- **Activity**: Reproduce the records below exactly, but only between the lines holding "match found with" and "match virt_level v with Some e => get_hash_at", inclusive.

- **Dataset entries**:

+++

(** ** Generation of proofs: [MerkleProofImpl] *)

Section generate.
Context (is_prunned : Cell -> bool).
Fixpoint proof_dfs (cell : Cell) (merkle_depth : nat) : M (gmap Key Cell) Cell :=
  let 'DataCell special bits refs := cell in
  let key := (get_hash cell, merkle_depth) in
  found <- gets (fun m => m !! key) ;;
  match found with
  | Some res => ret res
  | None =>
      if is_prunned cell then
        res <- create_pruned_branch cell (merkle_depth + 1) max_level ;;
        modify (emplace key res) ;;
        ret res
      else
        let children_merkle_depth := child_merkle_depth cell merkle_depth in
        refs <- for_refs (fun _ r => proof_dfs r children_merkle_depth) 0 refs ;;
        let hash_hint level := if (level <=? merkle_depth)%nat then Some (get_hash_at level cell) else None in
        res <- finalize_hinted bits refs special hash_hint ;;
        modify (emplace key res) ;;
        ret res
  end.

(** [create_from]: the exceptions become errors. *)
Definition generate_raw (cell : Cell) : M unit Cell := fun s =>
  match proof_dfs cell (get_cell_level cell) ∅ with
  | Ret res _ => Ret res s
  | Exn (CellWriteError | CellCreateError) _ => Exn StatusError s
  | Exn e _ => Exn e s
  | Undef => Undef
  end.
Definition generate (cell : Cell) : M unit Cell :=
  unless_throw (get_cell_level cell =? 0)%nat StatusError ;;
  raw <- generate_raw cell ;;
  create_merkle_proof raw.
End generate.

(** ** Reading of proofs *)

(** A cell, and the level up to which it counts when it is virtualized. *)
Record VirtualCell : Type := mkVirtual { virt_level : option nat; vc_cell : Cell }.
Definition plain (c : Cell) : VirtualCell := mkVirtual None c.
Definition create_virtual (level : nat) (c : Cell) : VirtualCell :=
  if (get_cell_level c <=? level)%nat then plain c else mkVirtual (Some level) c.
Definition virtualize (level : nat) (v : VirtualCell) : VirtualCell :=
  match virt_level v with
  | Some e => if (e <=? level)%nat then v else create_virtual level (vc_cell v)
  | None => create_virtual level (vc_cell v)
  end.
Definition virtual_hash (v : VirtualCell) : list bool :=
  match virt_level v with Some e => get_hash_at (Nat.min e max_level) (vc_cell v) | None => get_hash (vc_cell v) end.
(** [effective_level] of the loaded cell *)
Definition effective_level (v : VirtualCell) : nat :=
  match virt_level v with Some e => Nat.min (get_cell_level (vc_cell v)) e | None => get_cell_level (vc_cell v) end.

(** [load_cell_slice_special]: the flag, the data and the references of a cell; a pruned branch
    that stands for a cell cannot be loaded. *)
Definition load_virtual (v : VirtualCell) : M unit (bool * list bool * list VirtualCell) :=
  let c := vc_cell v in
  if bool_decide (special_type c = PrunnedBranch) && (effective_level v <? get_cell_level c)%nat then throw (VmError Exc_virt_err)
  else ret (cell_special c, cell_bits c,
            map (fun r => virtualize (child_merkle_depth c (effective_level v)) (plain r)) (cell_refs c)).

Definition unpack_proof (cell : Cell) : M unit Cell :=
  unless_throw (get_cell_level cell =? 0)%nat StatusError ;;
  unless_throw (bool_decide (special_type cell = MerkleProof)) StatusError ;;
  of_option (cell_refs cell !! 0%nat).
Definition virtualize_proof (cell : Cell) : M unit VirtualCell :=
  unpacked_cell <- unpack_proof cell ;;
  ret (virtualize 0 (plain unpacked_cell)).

+++

- **Reply to the task**:
  match found with
  | Some res => ret res
  | None =>
      if is_prunned cell then
        res <- create_pruned_branch cell (merkle_depth + 1) max_level ;;
        modify (emplace key res) ;;
        ret res
      else
        let children_merkle_depth := child_merkle_depth cell merkle_depth in
        refs <- for_refs (fun _ r => proof_dfs r children_merkle_depth) 0 refs ;;
        let hash_hint level := if (level <=? merkle_depth)%nat then Some (get_hash_at level cell) else None in
        res <- finalize_hinted bits refs special hash_hint ;;
        modify (emplace key res) ;;
        ret res
  end.

(** [create_from]: the exceptions become errors. *)
Definition generate_raw (cell : Cell) : M unit Cell := fun s =>
  match proof_dfs cell (get_cell_level cell) ∅ with
  | Ret res _ => Ret res s
  | Exn (CellWriteError | CellCreateError) _ => Exn StatusError s
  | Exn e _ => Exn e s
  | Undef => Undef
  end.
Definition generate (cell : Cell) : M unit Cell :=
  unless_throw (get_cell_level cell =? 0)%nat StatusError ;;
  raw <- generate_raw cell ;;
  create_merkle_proof raw.
End generate.

(** ** Reading of proofs *)

(** A cell, and the level up to which it counts when it is virtualized. *)
Record VirtualCell : Type := mkVirtual { virt_level : option nat; vc_cell : Cell }.
Definition plain (c : Cell) : VirtualCell := mkVirtual None c.
Definition create_virtual (level : nat) (c : Cell) : VirtualCell :=
  if (get_cell_level c <=? level)%nat then plain c else mkVirtual (Some level) c.
Definition virtualize (level : nat) (v : VirtualCell) : VirtualCell :=
  match virt_level v with
  | Some e => if (e <=? level)%nat then v else create_virtual level (vc_cell v)
  | None => create_virtual level (vc_cell v)
  end.
Definition virtual_hash (v : VirtualCell) : list bool :=
  match virt_level v with Some e => get_hash_at (Nat.min e max_level) (vc_cell v) | None => get_hash (vc_cell v) end.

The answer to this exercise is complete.